Showing posts with label anger. Show all posts
Showing posts with label anger. Show all posts

Thursday, August 8, 2019

change your filter

Love looks not with the eyes but with the mind
~ Shakespeare

A client came in feeling like a "lost cause" because he was constantly over-reacting to his wife.  She'd say a certain thing, look at him a certain way and with a certain "tone"; and he'd growl, get up and walk away.  He justified his behaviour by saying his wife was getting angry at him for no reason.

When his wife came in she denied being angry and was tired of his unfounded accusations.  His defensiveness was destroying their marriage and, apparently, a lot of his other relationships too.

My client was misreading his wife's motives through the lens of his own traumatic past. Although he was trying to "let go" when he was triggered, he still perceived slights and criticism where there were none.  Swallowing his emotions only ended up clogging his heart.  When he wasn't exploding, he was imploding.

When my client started cleaning up the negative stories he was telling himself, he began to react more positively toward his wife.  Tension between them disappeared, and his other relationships started going better as well.

Trying to change your heart without changing your mind is like trying to run a motor with a clogged filter.  It goes nowhere fast.

Check your stories from time to time, and clean them up.  Change your filter.  It works!








Tuesday, June 5, 2018

the sins of the father

He will by no means leave the guilty unpunished; He visits the iniqiuity of the fathers upon their children to the third and fourth generation
~ Numbers 14:18


June is PTSD awareness month.

We are all probably already familiar with the acronym PTSD (Post Traumatic Stress Disorder) used frequently in conjunction with the well-known traumatic impact of war.  It used to be called shell shock and is now also associated with men who have witnessed or survived violence in the line of duty; police officers and fire fighters, for example.

But did you know that women are twice as likely as men to experience PTSD?  Sexual violence accounts for some, but not all, of it.  Most is due to the Tragic Trickling Down Effect (TTDE?) of trauma in families; the sins of the father are visited upon their sons, but also (and especially) upon their wives and daughters.
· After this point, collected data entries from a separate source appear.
(* ===== verification/Lsn.v ===== *)
(** * The log sequence number allocator: [src/storage/wal/lsn_allocator.rs]

    One [AtomicU64]; every operation is a single atomic read-modify-write, so a
    concurrent execution is the sequence of these operations in the order they
    took effect. *)

From S2P Require Import Prelude.

Module Lsn.

Record LsnAllocator := mkAlloc { next_lsn : Z }.

Definition new : LsnAllocator := mkAlloc 1.
Definition starting_at (lsn : Z) : LsnAllocator := mkAlloc lsn.

(** [fetch_update]: the new cell and the previous value, or the cell unchanged. *)
Definition fetch_update (a : LsnAllocator) (f : Z -> option Z) : LsnAllocator * option Z :=
  match f (next_lsn a) with
  | Some v => (mkAlloc v, Some (next_lsn a))
  | None => (a, None)
  end.

Definition allocate (a : LsnAllocator) : LsnAllocator * res unit Z :=
  let '(a', lsn) := fetch_update a (fun current =>
    if current =? u64_max then None else Some (current + 1)) in
  (a', expect lsn).

Definition allocate_batch (a : LsnAllocator) (count : Z) : LsnAllocator * res unit (Z * Z) :=
  if negb (0 <? count) then (a, Panic)
  else
    let '(a', first) := fetch_update a (fun current =>
      if u64_saturating_sub u64_max count <? current then None
      else Some (current + count)) in
    (a', first ← expect first; Ok (first, first + count - 1)).

Definition current (a : LsnAllocator) : Z := next_lsn a.

(** [fetch_max] *)
Definition set_next (a : LsnAllocator) (lsn : Z) : LsnAllocator :=
  mkAlloc (Z.max (next_lsn a) lsn).

End Lsn.

Module LsnTrace.
Import Lsn.

Inductive lop := Allocate | Batch (count : Z) | SetNext (lsn : Z).

Definition op_wf (o : lop) : Prop :=
  match o with Allocate => True | Batch n => in_u64 n | SetNext l => in_u64 l end.

(** The inclusive range an operation hands out, if it does not panic. *)
Definition exec (a : LsnAllocator) (o : lop) : LsnAllocator * option (Z * Z) :=
  match o with
  | Allocate => let '(a', r) := allocate a in
                (a', match r with Ok l => Some (l, l) | _ => None end)
  | Batch n => let '(a', r) := allocate_batch a n in
               (a', match r with Ok p => Some p | _ => None end)
  | SetNext l => (set_next a l, None)
  end.

Fixpoint run (a : LsnAllocator) (ops : list lop) : LsnAllocator * list (Z * Z) :=
  match ops with
  | [] => (a, [])
  | o :: ops =>
      let '(a1, r) := exec a o in
      let '(a2, rs) := run a1 ops in
      (a2, match r with Some p => p :: rs | None => rs end)
  end.

(** One operation: the cell never moves back, and a range handed out lies
    between the old and the new cell. *)
Lemma exec_spec a o a' r :
  in_u64 (next_lsn a) -> op_wf o -> exec a o = (a', r) ->
  in_u64 (next_lsn a') /\ next_lsn a <= next_lsn a' /\
  (forall lo hi, r = Some (lo, hi) -> lo = next_lsn a /\ lo <= hi /\ hi + 1 = next_lsn a').
Proof.
  intros Ha Ho. destruct o as [|n|l]; simpl in *.
  - unfold allocate, fetch_update. case_goal; intros [= <- <-]; bool_to_prop; simpl;
      split_and!; try mlia; intros; simplify_eq; mlia.
  - unfold allocate_batch, fetch_update. case_goal; [intros [= <- <-]; split_and!; done|].
    case_goal; intros [= <- <-]; bool_to_prop; simpl; split_and!; try mlia;
      intros; simplify_eq; mlia.
  - intros [= <- <-]. simpl. split_and!; [mlia|lia|done].
Qed.

Lemma run_spec a ops a' rs :
  in_u64 (next_lsn a) -> Forall op_wf ops -> run a ops = (a', rs) ->
  StronglySorted (fun r1 r2 : Z * Z => r1.2 < r2.1) rs /\
  Forall (fun r : Z * Z => next_lsn a <= r.1 /\ r.1 <= r.2 /\ r.2 < next_lsn a') rs /\
  next_lsn a <= next_lsn a' /\ in_u64 (next_lsn a').
Proof.
  revert a a' rs. induction ops as [|o ops IH]; intros a a' rs Ha Hops; simpl.
  { intros [= <- <-]. split_and!; [constructor|constructor|lia|done]. }
  apply Forall_cons in Hops as [Ho Hops].
  destruct (exec a o) as [a1 r] eqn:E1. destruct (run a1 ops) as [a2 rs2] eqn:E2.
  destruct (exec_spec a o a1 r Ha Ho E1) as (H1 & H2 & H3).
  destruct (IH a1 a2 rs2 H1 Hops E2) as (S & F & L & U).
  assert (Forall (fun r : Z * Z => next_lsn a <= r.1 /\ r.1 <= r.2 /\ r.2 < next_lsn a2) rs2).
  { eapply Forall_impl; [exact F|]. simpl. lia. }
  destruct r as [[lo hi]|]; intros [= <- <-]; (split_and!; try done; try lia).
  - destruct (H3 lo hi eq_refl) as (? & ? & ?). constructor; [done|].
    eapply Forall_impl; [exact F|]. simpl. lia.
  - destruct (H3 lo hi eq_refl) as (? & ? & ?). constructor; [simpl; lia|done].
Qed.
End LsnTrace.

Section LsnProperties.
Import Lsn LsnTrace.

(** Whatever the order in which concurrent [allocate], [allocate_batch] and
    [set_next] calls take effect, the ranges handed out are pairwise disjoint,
    increasing, at or above the starting LSN and below the final counter, and
    the counter never wraps. *)
Theorem lsn_ranges_disjoint (start : Z) (ops : list lop) :
  in_u64 start -> Forall op_wf ops ->
  let '(a', rs) := run (starting_at start) ops in
  StronglySorted (fun r1 r2 : Z * Z => r1.2 < r2.1) rs /\
  Forall (fun r : Z * Z => start <= r.1 /\ r.1 <= r.2 /\ r.2 < next_lsn a') rs /\
  in_u64 (next_lsn a').
Proof.
  intros Hs Ho. destruct (run (starting_at start) ops) as [a' rs] eqn:E.
  by destruct (run_spec (starting_at start) _ _ _ Hs Ho E) as (? & ? & ? & ?).
Qed.

End LsnProperties.

Module LsnWitness.
Import Lsn LsnTrace.

Lemma lsn_ranges_disjoint_witness :
  let '(a', rs) := run (starting_at 7) [Allocate; Batch 3; SetNext 20; Allocate] in
  rs = [(7, 7); (8, 10); (20, 20)] /\ Forall (fun r : Z * Z => 7 <= r.1 /\ r.1 <= r.2 /\ r.2 < next_lsn a') rs.
Proof.
  pose proof (lsn_ranges_disjoint 7 [Allocate; Batch 3; SetNext 20; Allocate]
    ltac:(mlia) ltac:(repeat constructor; mlia)) as H.
  vm_compute in H. split; [reflexivity|]. apply H.
Defined.

End LsnWitness.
This is called intergenerational transmission.  Traumatized people traumatize others.  Most often women and children.

Yes.  There is a connection between PTSD and family violence.

It's not that hard to understand.  When oppressed by violence we want to fight back.  When we can't, all that fight gets bottled up inside.  When triggered by some mundane situation causing frustration, it bubbles up and explodes as anger and aggression... Who gets the brunt of those urges do you think?

It is a fact that the risk of being violated increases proportionately to your social status and power.  If you are a female handicapped minor (or elder) of color, your chances of being abused are much higher than that of a white able-bodied adult male.

It is easier to take your angries out on someone less powerful than you.  Sick but true.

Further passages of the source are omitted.